A survey of alumni on the 10th anniversary of the program showed that it is effective, Deeley said.

“We got a response rate of 70 percent, and of those, 70 percent continue to practice their faith,” she said. “There were also comments like, ‘I don’t know that I would be if it wasn’t for this program.’”

Deeley, who has two adult daughters and a grandchild, with another on the way, said she plans to shift her ministry to more writing and spiritual direction, and is looking forward to not being bound to an academic calendar.

Benedictine Sister Belinda Monahan, currently on Sheil’s staff as an assistant campus minister and director of the Order of Christian Initiation for Adults, will be the new director.

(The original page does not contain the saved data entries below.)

Lemma base16_decode_loop_ok (src : bytes) : forall out (k : nat) d,
  (length src <= k)%nat -> d = size out ->
  base16_decode_loop (base16_of src) (out ++ replicate k NUL) d
  = Ok ((out ++ src) ++ replicate (k - length src) NUL, size (out ++ src)).
Proof.
  induction src as [|c src IH]; intros out k d Hk ->; cbn [base16_decode_loop base16_of].
  - rewrite app_nil_r. simpl. by rewrite Nat.sub_0_r.
  - destruct (hex_byte c) as (_ & _ & -> & -> & -> & ->). simpl length in Hk.
    rewrite aset_fill by (done || lia). cbn [obind]. rewrite IH; [|lia|].
    + rewrite <- !app_assoc. cbn [app length].
      by replace (k - S (length src))%nat with (k - 1 - length src)%nat by lia.
    + unfold size. rewrite length_app. simpl. lia.
Qed.

(** Decoding the case the encoder produces, into any buffer that is large enough. *)
Lemma base16_decode_ok (dest src : bytes) :
  size src <= size dest <= INT_MAX ->
  base16_decode dest (base16_of src) = Ok (size src, padded src (length dest)).
Proof.
  intros [H1 H2]. unfold base16_decode, size in *. rewrite base16_of_length.
  replace (Z.of_nat (2 * length src)) with (Z.of_nat (length src) * 2) by lia.
  rewrite Z_mod_mult, Z.div_mul by lia. cbn [Z.eqb negb].
  rewrite (proj2 (Z.ltb_ge _ _) H1), (proj2 (Z.ltb_ge _ _) H2). cbn [orb].
  pose proof (base16_decode_loop_ok src [] (length dest) 0) as H. cbn [app] in H.
  unfold zeroed. rewrite H by (done || lia). cbn [obind]. unfold tor_assert, size.
  by rewrite (proj2 (Z.leb_le _ _) H1).
Qed.

(** ** Base 64: the encoding as a function *)

Definition b64c (k : Z) : ascii := nth (Z.to_nat k) base64_encode_table NUL.
Definition n24 (a b c : ascii) : Z := b2z a * 65536 + b2z b * 256 + b2z c.

Fixpoint base64_of (src : bytes) : bytes :=
  match src with
  | [] => []
  | [a] => [b64c (b2z a / 4); b64c (b2z a mod 4 * 16); "="%char; "="%char]
  | [a; b] =>
      [b64c (b2z a / 4); b64c (b2z a mod 4 * 16 + b2z b / 16);
       b64c (b2z b mod 16 * 4); "="%char]
  | a :: b :: c :: src' =>
      b64c (b2z a / 4) :: b64c (b2z a mod 4 * 16 + b2z b / 16)
      :: b64c (b2z b mod 16 * 4 + b2z c / 64) :: b64c (b2z c mod 64) :: base64_of src'
  end.

(** Lines of 64 characters, each ended by a newline; [ll] characters of the current line
    are already out. *)
Fixpoint wrapped (ll : Z) (cs : bytes) : bytes :=
  match cs with
  | [] => []
  | c :: cs' => if (ll + 1) mod 64 =? 0 then c :: NL :: wrapped 0 cs'
                else c :: wrapped (ll + 1) cs'
  end.

Definition multiline (flags : Z) : bool := negb (Z.land flags BASE64_ENCODE_MULTILINE =? 0).

Definition b64_body (flags : Z) (cs : bytes) : bytes :=
  if multiline flags then wrapped 0 cs else cs.

Definition base64_text (flags : Z) (src : bytes) : bytes :=
  b64_body flags (base64_of src)
  ++ (if multiline flags && negb (size (base64_of src) mod 64 =? 0) then [NL] else []).

(** Three-at-a-time induction on the source. *)
Lemma list_ind3 {A} (P : list A -> Prop) :
  P [] -> (forall a, P [a]) -> (forall a b, P [a; b]) ->
  (forall a b c l, P l -> P (a :: b :: c :: l)) -> forall l, P l.
Proof.
  intros H0 H1 H2 H3. fix IH 1. intros [|a [|b [|c l]]];
    [exact H0|exact (H1 a)|exact (H2 a b)|exact (H3 a b c l (IH l))].
Qed.

Lemma base64_of_length (src : bytes) : size (base64_of src) = BASE64_LEN (size src).
Proof.
  unfold size, BASE64_LEN, CEIL_DIV.
  induction src as [|a|a b|a b c l IH] using list_ind3; [done..|].
  cbn [base64_of length]. dlia.
Qed.

Lemma wrapped_length (cs : bytes) : forall ll, 0 <= ll < 64 ->
  size (wrapped ll cs) = size cs + (ll + size cs) / 64.
Proof.
  unfold size. induction cs as [|c cs IH]; intros ll Hll; cbn [wrapped length]; [dlia|].
  destruct (Z.eqb_spec ((ll + 1) mod 64) 0); cbn [length].
  - rewrite !Nat2Z.inj_succ, IH by lia. dlia.
  - rewrite !Nat2Z.inj_succ, IH by dlia. dlia.
Qed.

Lemma wrapped_snoc (cs : bytes) (c : ascii) : forall ll, 0 <= ll < 64 ->
  wrapped ll (cs ++ [c])
  = wrapped ll cs ++ (if (ll + size cs + 1) mod 64 =? 0 then [c; NL] else [c]).
Proof.
  unfold size. induction cs as [|d cs IH]; intros ll Hll; cbn [wrapped length app].
  - rewrite Z.add_0_r. by destruct (_ =? 0).
  - destruct (Z.eqb_spec ((ll + 1) mod 64) 0) as [E|E].
    + rewrite IH by lia. cbn [app]. do 3 f_equal.
      replace (ll + Z.of_nat (S (length cs)) + 1)
        with (0 + Z.of_nat (length cs) + 1 + (ll + 1)) by lia.
      rewrite <- (Z.add_mod_idemp_r _ (ll + 1)), E, Z.add_0_r by done. done.
    + rewrite IH by dlia. cbn [app]. f_equal.
      by replace (ll + Z.of_nat (S (length cs)) + 1) with (ll + 1 + Z.of_nat (length cs) + 1)
        by lia.
Qed.

Lemma b64_body_length (flags : Z) (cs : bytes) :
  size (b64_body flags cs) = size cs + (if multiline flags then size cs / 64 else 0).
Proof.
  unfold b64_body. destruct (multiline flags); [|lia].
  rewrite wrapped_length by lia. lia.
Qed.

(** *** The encoder computes it *)

Definition enc_state (flags : Z) (n : nat) (cs : bytes) : encst :=
  {| e_dest := padded (b64_body flags cs) n; e_d := size (b64_body flags cs);
     e_linelen := if multiline flags then size cs mod 64 else 0 |}.

Lemma padded_emit (out : bytes) (n : nat) (c : ascii) : (length out < n)%nat ->
  aset (padded out n) (size out) c = Ok (padded (out ++ [c]) n).
Proof.
  intros Hn. unfold padded. rewrite aset_fill by (done || lia).
  rewrite length_app. cbn [length].
  by replace (n - (length out + 1))%nat with (n - length out - 1)%nat by lia.
Qed.

Lemma ENCODE_CHAR_ok (flags : Z) (n : nat) (cs : bytes) (c : ascii) :
  size (b64_body flags (cs ++ [c])) <= Z.of_nat n ->
  ENCODE_CHAR flags c (enc_state flags n cs) = Ok (enc_state flags n (cs ++ [c])).
Proof.
  unfold ENCODE_CHAR, enc_state, b64_body, multiline. cbn [e_dest e_d e_linelen].
  destruct (Z.eqb_spec (Z.land flags BASE64_ENCODE_MULTILINE) 0); cbn [negb]; intros Hn.
  - unfold size in Hn. rewrite length_app in Hn. cbn [length] in Hn.
    rewrite padded_emit by lia. cbn [obind]. unfold size. rewrite length_app. cbn [length].
    do 2 f_equal. lia.
  - change BASE64_OPENSSL_LINELEN with 64.
    rewrite wrapped_snoc, Z.add_0_l in * by lia.
    rewrite (Z.add_mod_idemp_l (size cs) 1 64) by lia.
    replace (size (cs ++ [c])) with (size cs + 1)
      by (unfold size; rewrite length_app; cbn [length]; lia).
    revert Hn. destruct (Z.eqb_spec ((size cs + 1) mod 64) 0) as [E|E];
      intros Hn; unfold size in Hn; rewrite length_app in Hn; cbn [length] in Hn;
      rewrite padded_emit by lia; cbn [obind].
    + replace (size (wrapped 0 cs) + 1) with (size (wrapped 0 cs ++ [c]))
        by (unfold size; rewrite length_app; cbn [length]; lia).
      rewrite padded_emit by (rewrite length_app; cbn [length]; lia). cbn [obind].
      rewrite <- app_assoc. cbn [app].
      rewrite E. f_equal. f_equal. unfold size. rewrite !length_app. cbn [length]. lia.
    + f_equal. f_equal; [unfold size; rewrite length_app; cbn [length]; lia|dlia].
Qed.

Deeley said she has discerned from her prayer life that it is time for her to move to a new stage, but she will miss the people at Sheil all the same, because she loves them and loved the job.

“That’s really the key to ministry in general: Love the people. Love being the campus minister, the pastoral associate, whatever your role is, and love Jesus while you’re doing it,” she said. “Everything else can be learned. But if you don’t start with loving the people you’re serving, there is a problem. That’s true of ministry anywhere.”